Can anybody offer any tips to me?

Thanks for the help!

Some notes on my progress: http://smeker.org/index.php

Ohh this sounds like a fun build! Here is my opinion and take it as you want. You are dead on with a hyper 9 system, those are the hottest motors right now and there's a list of reasons they've been selling like crazy since they came out! You can go the salvage leaf parts route and try to hack something together, but that is really hard at least for me. If you follow this design, you'll get an end result that is turn key, kicks butt, and drives better than a factory car would. Parts can be expensive, yes, but they are worth every freakin penny!!

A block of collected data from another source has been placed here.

(** What a run hands back when it ends without an error is what the
    server handed out, page after page; every request goes to the guild
    of the caller, the first one with the cursor of the caller. *)
Lemma MembersAfter_for_pages (fuel : nat) (unlimited : bool) :
  forall (s : LoopState) (w : W) (tr0 : list Call),
  exists new,
    snd (fst (MembersAfter_for (traced exec) fuel g unlimited s (w, tr0)))
    = tr0 ++ new
    /\ Forall (fun c => call_guild c = g) new
    /\ match new with
       | [] => True
       | c :: _ => After (call_param c) = ls_after s
       end
    /\ forall mems,
        snd (MembersAfter_for (traced exec) fuel g unlimited s (w, tr0))
        = Returned (mems, None) ->
        mems = ls_mems s ++ records new.
Proof.
  induction fuel as [| fuel IH]; intros s w tr0; cbn [MembersAfter_for];
    destruct (MembersAfter_cond unlimited s);
    try (exists []; rewrite app_nil_r; repeat split;
         [constructor
         | intros mems Hrun; try discriminate Hrun;
           injection Hrun as <-; symmetry; apply app_nil_r]).
  rewrite MembersAfter_body_traced. cbv zeta.
  set (c0 := {| call_guild := g; call_param := _; call_page := _ |}).
  pose proof (MembersAfter_body_cases exec g s w) as Hb. cbv zeta in Hb.
  assert (Hc0 : fst (call_page c0)
                = fst (snd (exec g {| After := ls_after s;
                                      Limit := fst (MembersAfter_fetch
                                                      (ls_limit s)) |} w)))
    by reflexivity.
  destruct (snd (snd (exec g _ w))) as [e |].
  - rewrite Hb. cbn [fst snd]. exists [c0]. repeat split.
    + repeat constructor.
    + intros mems Hrun. discriminate Hrun.
  - destruct (Z.of_nat _ <? hardLimit)%Z.
    + rewrite Hb. cbn [fst snd]. exists [c0]. repeat split.
      * repeat constructor.
      * intros mems Hrun. injection Hrun as <-.
        unfold records. cbn [map concat]. rewrite Hc0, app_nil_r.
        reflexivity.
    + destruct Hb as [x [_ Hb]]. rewrite Hb. cbn [fst snd].
      destruct (IH {| ls_after := ID (MemberUser x);
                      ls_limit := snd (MembersAfter_fetch (ls_limit s));
                      ls_mems := ls_mems s ++ fst (call_page c0) |}
                  (fst (exec g {| After := ls_after s;
                                  Limit := fst (MembersAfter_fetch
                                                  (ls_limit s)) |} w))
                  (tr0 ++ [c0])) as [new [Htr [Hg [_ Hmems]]]].
      rewrite Hc0 in Htr, Hmems.
      exists (c0 :: new). repeat split.
      * rewrite Htr, <- app_assoc. reflexivity.
      * constructor; [reflexivity | exact Hg].
      * intros mems Hrun. rewrite (Hmems mems Hrun).
        cbn [ls_mems]. unfold records. cbn [map concat].
        rewrite Hc0, <- app_assoc. reflexivity.
Qed.

(** With 1000 records accumulated, the unlimited loop cannot end without
    an error: the stop check looks at the total, which only grows. *)
Lemma MembersAfter_for_no_success (fuel : nat) :
  forall (s : LoopState) (w : W) (mems : list Member),
    (hardLimit <= Z.of_nat (length (ls_mems s)))%Z ->
    snd (MembersAfter_for exec fuel g true s w) <> Returned (mems, None).
Proof.
  induction fuel as [| fuel IH]; intros s w mems Hlen;
    cbn [MembersAfter_for]; unfold MembersAfter_cond;
    rewrite orb_true_r; [discriminate |].
  pose proof (MembersAfter_body_cases exec g s w) as Hb. cbv zeta in Hb.
  destruct (snd (snd (exec g _ w))) as [e |].
  - rewrite Hb. discriminate.
  - destruct (Z.ltb_spec
                (Z.of_nat (length (ls_mems s ++ fst (snd (exec g
                   {| After := ls_after s;
                      Limit := fst (MembersAfter_fetch (ls_limit s)) |}
                   w))))) hardLimit) as [Hlt | Hge].
    + rewrite length_app in Hlt. lia.
    + destruct Hb as [x [_ Hb]]. rewrite Hb. apply IH. exact Hge.
Qed.

End Accounting.

(** X1.  [MembersAfter] and [Members] never panic: whatever the server
    answers, the index [hardLimit-1] is within the accumulated records
    whenever [mems[hardLimit-1]] is evaluated. *)
Theorem MembersAfter_never_panics :
  forall (W : Type) (exec : Snowflake -> MembersParam -> W -> W * Page)
    (fuel : nat) (g after : Snowflake) (limit : uint) (w : W),
    snd (MembersAfter exec fuel g after limit w) <> Panicked
    /\ snd (Members exec fuel g limit w) <> Panicked
    /\ forall (s : LoopState),
        snd (MembersAfter_body exec g s w) <> IndexOutOfRange.
Proof.
  intros W exec fuel g after limit w. unfold Members, MembersAfter.
  split; [| split].
  - apply MembersAfter_for_no_panic.
  - apply MembersAfter_for_no_panic.
  - intros s. apply MembersAfter_body_in_range.
Qed.

(** X2.  With a limit other than 0 the call ends whatever the server
    answers: it makes at most [limit / 1000] requests, rounded up, and
    with fuel for that many iterations it has returned. *)
Theorem MembersAfter_bounded_terminates :
  forall (W : Type) (exec : Snowflake -> MembersParam -> W -> W * Page)
    (g after : Snowflake) (limit : uint) (w : W),
    limit <> 0%N ->
    (forall fuel,
        (N.of_nat (length (snd (fst (MembersAfter (traced exec) fuel g after
                                       limit (w, [])))))
         <= (limit + 999) / 1000)%N)
    /\ (forall fuel,
          (N.to_nat ((limit + 999) / 1000) <= fuel)%nat ->
          exists page,
            snd (MembersAfter exec fuel g after limit w) = Returned page).
Proof.
  intros W exec g after limit w Hnz. apply N.eqb_neq in Hnz.
  unfold MembersAfter. rewrite Hnz. split; intros fuel.
  - destruct (@MembersAfter_for_accounting W exec g fuel
                {| ls_after := after; ls_limit := limit; ls_mems := [] |}
                w []) as [new [Htr [Hlen _]]].
    cbn [app] in Htr. rewrite Htr. exact Hlen.
  - intros Hfuel.
    destruct (@MembersAfter_for_accounting W exec g fuel
                {| ls_after := after; ls_limit := limit; ls_mems := [] |}
                w []) as [new [_ [_ [_ Hret]]]].
    destruct (Hret Hfuel) as [page Hpage]. exists page.
    rewrite <- Hpage. symmetry. apply MembersAfter_for_traced.
Qed.

Lemma MembersAfter_bounded_terminates_witness :
  (N.of_nat (length (snd (fst (MembersAfter (traced (source.exec 1%N)) 5 7%N
                                 0%N 1200%N (source.members 5, [])))))
   <= (1200 + 999) / 1000)%N
  /\ exists page,
      snd (MembersAfter (source.exec 1%N) 2 7%N 0%N 1200%N
             (source.members 5)) = Returned page.
Proof.
  assert (Hnz : 1200%N <> 0%N) by discriminate.
  destruct (@MembersAfter_bounded_terminates _ (source.exec 1%N) 7%N 0%N
              1200%N (source.members 5) Hnz) as [Hcount Hret].
  split; [apply Hcount |]. apply Hret. vm_compute. apply le_n.
Defined.

(** X3.  With a limit other than 0, the sizes of all the requests of a
    call add up to at most the limit, whatever the server answers and
    however far the loop has run. *)
Theorem MembersAfter_asks_within_limit :
  forall (W : Type) (exec : Snowflake -> MembersParam -> W -> W * Page)
    (fuel : nat) (g after : Snowflake) (limit : uint) (w : W),
    limit <> 0%N ->
    (asked (snd (fst (MembersAfter (traced exec) fuel g after limit
                        (w, [])))) <= limit)%N.
Proof.
  intros W exec fuel g after limit w Hnz. apply N.eqb_neq in Hnz.
  unfold MembersAfter. rewrite Hnz.
  destruct (@MembersAfter_for_accounting W exec g fuel
              {| ls_after := after; ls_limit := limit; ls_mems := [] |}
              w []) as [new [Htr [_ [Hasked _]]]].
  cbn [app] in Htr. rewrite Htr. exact Hasked.
Qed.

Lemma MembersAfter_asks_within_limit_witness :
  (asked (snd (fst (MembersAfter (traced (source.exec 1%N)) 5 7%N 0%N
                      2500%N (source.members 3000, [])))) <= 2500)%N.
Proof.
  apply MembersAfter_asks_within_limit. discriminate.
Defined.

(** X4.  When a call returns without an error, the records it returns
    are the pages the server handed out, one after the other in the
    order of the requests: nothing is dropped, added or reordered. *)
Theorem MembersAfter_returns_pages_in_order :
  forall (W : Type) (exec : Snowflake -> MembersParam -> W -> W * Page)
    (fuel : nat) (g after : Snowflake) (limit : uint) (w : W)
    (mems : list Member),
    snd (MembersAfter (traced exec) fuel g after limit (w, []))
    = Returned (mems, None) ->
    mems = records (snd (fst (MembersAfter (traced exec) fuel g after limit
                                (w, [])))).
Proof.
  intros W exec fuel g after limit w mems Hrun. unfold MembersAfter in *.
  destruct (@MembersAfter_for_pages W exec g fuel (limit =? 0)%N
              {| ls_after := after; ls_limit := limit; ls_mems := [] |}
              w []) as [new [Htr [_ [_ Hmems]]]].
  cbn [app] in Htr. rewrite Htr. exact (Hmems mems Hrun).
Qed.

Lemma MembersAfter_returns_pages_in_order_witness :
  firstn (N.to_nat 1500) (source.members 2000)
  = records (snd (fst (MembersAfter (traced (source.exec 1%N)) 2 7%N 0%N
                         1500%N (source.members 2000, [])))).
Proof.
  apply MembersAfter_returns_pages_in_order. vm_compute. reflexivity.
Defined.

(** X5.  Every request of a call goes to the guild the caller named, and
    the first request carries the cursor of the caller; for [Members]
    that cursor is 0. *)
Theorem MembersAfter_requests_guild_and_cursor :
  forall (W : Type) (exec : Snowflake -> MembersParam -> W -> W * Page)
    (fuel : nat) (g after : Snowflake) (limit : uint) (w : W),
    let tr := snd (fst (MembersAfter (traced exec) fuel g after limit
                          (w, []))) in
    let tr0 := snd (fst (Members (traced exec) fuel g limit (w, []))) in
    Forall (fun c => call_guild c = g) tr
    /\ match tr with
       | [] => True
       | c :: _ => After (call_param c) = after
       end
    /\ Forall (fun c => call_guild c = g) tr0
    /\ match tr0 with
       | [] => True
       | c :: _ => After (call_param c) = 0%N
       end.
Proof.
  intros W exec fuel g after limit w tr tr0. subst tr tr0.
  unfold Members, MembersAfter.
  destruct (@MembersAfter_for_pages W exec g fuel (limit =? 0)%N
              {| ls_after := after; ls_limit := limit; ls_mems := [] |}
              w []) as [new [Htr [Hg [Hfirst _]]]].
  destruct (@MembersAfter_for_pages W exec g fuel (limit =? 0)%N
              {| ls_after := 0%N; ls_limit := limit; ls_mems := [] |}
              w []) as [new0 [Htr0 [Hg0 [Hfirst0 _]]]].
  cbn [app] in Htr, Htr0. rewrite Htr, Htr0. auto.
Qed.

(** X6.  A call with limit 0 that returns without an error has made
    exactly one request and returns its page, which holds fewer than 1000
    records: no unlimited call ever returns 1000 records or more. *)
Theorem MembersAfter_unlimited_success_is_one_short_page :
  forall (W : Type) (exec : Snowflake -> MembersParam -> W -> W * Page)
    (fuel : nat) (g after : Snowflake) (w : W) (mems : list Member),
    snd (MembersAfter (traced exec) fuel g after 0%N (w, []))
    = Returned (mems, None) ->
    snd (fst (MembersAfter (traced exec) fuel g after 0%N (w, [])))
    = [{| call_guild := g;
          call_param := {| After := after; Limit := 1000%N |};
          call_page := (mems, None) |}]
    /\ (Z.of_nat (length mems) < hardLimit)%Z.
Proof.
  intros W exec fuel g after w mems. unfold MembersAfter.
  change (0 =? 0)%N with true.
  destruct fuel as [| fuel]; cbn [MembersAfter_for];
    unfold MembersAfter_cond at 1 2; rewrite !orb_true_r;
    [discriminate |].
  rewrite MembersAfter_body_traced. cbv zeta.
  cbn [ls_after ls_limit]. rewrite MembersAfter_fetch_unlimited. cbn [fst].
  pose proof (MembersAfter_body_cases exec g
                {| ls_after := after; ls_limit := 0%N; ls_mems := [] |} w)
    as Hb.
  cbv zeta in Hb. cbn [ls_after ls_limit ls_mems app] in Hb.
  rewrite MembersAfter_fetch_unlimited in Hb. cbn [fst snd] in Hb.
  destruct (exec g {| After := after; Limit := 1000%N |} w)
    as [w1 [m [e |]]]; cbn [fst snd] in *.
  - rewrite Hb. cbn [fst snd]. discriminate.
  - destruct (Z.ltb_spec (Z.of_nat (length m)) hardLimit) as [Hlt | Hge].
    + rewrite Hb. cbn [fst snd]. intros Hrun. injection Hrun as <-.
      split; [reflexivity | exact Hlt].
    + destruct Hb as [x [_ Hb]]. rewrite Hb. cbn [fst snd]. intros Hrun.
      exfalso. revert Hrun.
      apply MembersAfter_for_no_success. cbn [ls_mems]. exact Hge.
Qed.

Lemma MembersAfter_unlimited_success_is_one_short_page_witness :
  snd (fst (MembersAfter (traced (source.exec 1%N)) 3 7%N 0%N 0%N
              (source.members 3, [])))
  = [{| call_guild := 7%N;
        call_param := {| After := 0%N; Limit := 1000%N |};
        call_page := (source.members 3, None) |}]
  /\ (Z.of_nat (length (source.members 3)) < hardLimit)%Z.
Proof.
  apply MembersAfter_unlimited_success_is_one_short_page.
  vm_compute. reflexivity.
Defined.

(** ** Small and medium sources *)

Lemma ascending_cons (m : Member) (l : list Member) :
  forallb (source.after_cursor (ID (MemberUser m))) l = true ->
  source.ascending l = true ->
  source.ascending (m :: l) = true.
Proof.
  intros Habove Hasc. destruct l as [| m' l]; [reflexivity |].
  cbn [source.ascending] in *. cbn [forallb] in Habove.
  apply andb_true_iff in Habove. destruct Habove as [Hlt _].
  unfold source.after_cursor in Hlt. rewrite Hlt. exact Hasc.
Qed.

Since you aren't shooting for much range, I would recommend the lower voltage model of the hyper 9, also quicker lead time.


-Hyper 9 system with controller 125 HP and 162 ft lbs of torque

-4 tesla modules
-elcon charger

-orion bms 2


This is in my opinon, a beautiful setup! If you want to turn the car into a beast, then go DC motor, but believe it or not, a hyper 9 setup is actually a bit cheaper than a warp 9 and a zilla! Depending on how much you want to spend, you can use either a 2.5kW elcon, or a beast 6.6kW elcon which is my personal favorite. The whole system would be easily setup on can bus, and you'd have a liquid cooled battery pack which you can heat as well.



Tesla modules are currently in my opinion, the best bang for your buck when it comes to lithium these days. Good power, very lightweight, compact, liquid cooled, easy thermal management with orion bms, and a good price in my opinion. I've got the best prices on all of the parts around, and will do my very best to give my support and help you with your project.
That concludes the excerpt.